What contents should be included? Toxicology course provide the students the building block of knowledge. Suggested content could be included -Toxicokinetics & Toxicodynamics -Toxicity testing & risk assessment -Effect of different toxic substances on body systems -Potential sources for toxic substances -Complications of toxic exposure -Preventive measures -Clinical toxicology & Anti-toxic drugs -Ethical issues related -Medico-legal aspects -Chemical and biological warfare -Training in National Poison Centre. -Lab experiments. 4. How should the contents be organized?

Organising the contents is an issue that have a central importance in delivery of any curriculum or course, and because this course has 28 credit hour/semester, i. e. 2 contact hour/week. I felt it would be necessary to divide the course to different phases. Phase (1) begins from the basic knowledge of toxicology such as toxicokinetics, toxicodynamics, routes of exposure and toxicity testing. Phase (2) study the pathophysiology of specific organ toxicity, and phase (3) focus on environmental and military toxicology and finally phase (4) toxidromes and antidotes in hospital settings. . What educational strategies should be adopted? Malaysian Pharmacy Board implies that conversion and adoption of new teaching approaches should be carried out gradually. Hence, the approaches which were taken to conduct toxicology course principally were old approaches such as teacher-centered classes (55%), information gathering and standard-based which constitute about 10% of the course. Thirty percent was mainly in the form of student-centered learning (SCL). Small group sessions and group presentation was done for two topics (5%).

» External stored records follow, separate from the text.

(** * Book-inventory dashboards: risk classification and replenishment formulas

    A shallow embedding of the row formulas of the inventory dashboards
    ([book_inventory_risk_dashboard.py], [book_inventory_dashboard.py]) and of
    the scheduled report ([dk_airflow.py]), with the properties their
    specification states about them.

    Modelling conventions.
    - Numbers are those of numpy.  An int64 is an integer, and integer
      arithmetic wraps around at 64 bits.  A float64 is an IEEE 754 binary64
      value ([spec_float] with precision 53 and exponent bound 1024): every
      operation rounds to nearest, ties to even, and NaN, the infinities and
      the sign of zero are kept.  A decimal literal of the source is the
      float64 nearest to it.
    - A missing spreadsheet cell is NaN, as pandas reads it.
    - A DataFrame is the list of its rows; a row maps column names to cells.
      pandas stores a column in one dtype: a numeric column holds int64
      cells only, or float64 cells only (a whole number of a float64 column
      is the float of that value).  Reading a column that some row lacks
      raises [KeyError], arithmetic or an ordering comparison on a text cell
      raises [TypeError]: both are [None].
    - The classifier of the risk dashboard assigns columns to the DataFrame
      it is given: DataFrames live in a store and the function runs on a
      reference.  The report pages are scripts on their own frame; there,
      assigning to a column is state passing, the updated frame is bound
      again under the same name. *)

From Stdlib Require Import ZArith SpecFloat Lia.
From stdpp Require Import base numbers option list sorting strings gmap.

Local Open Scope Z_scope.

(** ** Numbers *)

Module Float.

(** *** float64 *)

Definition prec : Z := 53.
Definition emax : Z := 1024.

Definition fadd : spec_float → spec_float → spec_float := SFadd prec emax.
Definition fsub : spec_float → spec_float → spec_float := SFsub prec emax.
Definition fmul : spec_float → spec_float → spec_float := SFmul prec emax.
Definition fdiv : spec_float → spec_float → spec_float := SFdiv prec emax.
Definition flt : spec_float → spec_float → bool := SFltb.
Definition fle : spec_float → spec_float → bool := SFleb.
Definition feq : spec_float → spec_float → bool := SFeqb.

In the coming future, I feel we must incorporate problem-based learning and electives, this will develop the critical thinking and the students will be able to choose which aspect of toxicology they wish to study as we plan three paths of CUCMS Pharmacy curriculum niche areas as stated earlier. But such activity might necessitate increment of contact hour to 3 hour/week. 6. What teaching methods should be used? Basically, the course had been utilised three teaching methods, whole-class lectures, small-group discussions and group-assignment as written reports.

The teaching tool which had utilised is the slides. I feel it will be helpful to use more teaching methods in the future like group visits and computer based programmes . 7. How should assessment be carried out? Assessment was carried out by summative assessment in the form of mid-semester and final examinations which form 70%, in addition to formative assessment in form of tutorials which form 10%. Informal assessment is used for individual student participation in student-centred learning and group assignment evaluation which form 10%.

As we adopted Affective domain program in CUCMS, to assess the students’ attitude and punctuality, there was 10% reflected from affective domain. Mid-semester and final examinations were composed of Multiple-Choice Questions (MCQs), Short-Answer Questions (SAQs) and essay questions. 8. How should details of the curriculum be communicated? In previous year, direct communication to the students was taken, at the class. This year I was communicating with the students using the university web portal and email, although the students were responding to a common email.

The guide book was given at the beginning of the semester; it contains all the syllabi and assessment method. Then materials, assignments were sent and what the students should prepare for SCL through the email. 9. What educational environment or climate should be fostered? Long-life and self-learning was encouraged by making the student preparing for the classes using SCL approach, while small group discussion and group assignment to foster comfortable teamwork environment.

Computers and library were accessible to facilitate students’ self-study. 10. How should the process be managed? End of semester feedback from lecturer and students’ feedback was done, analysis, evaluation of feedback to discuss in faculty meeting to identify the strength and weaknesses of the course. Regular curriculum committe meetings and input from various stakeholders. Students participation and input in some decision making sessions. Faculty development plans and training should be carried out.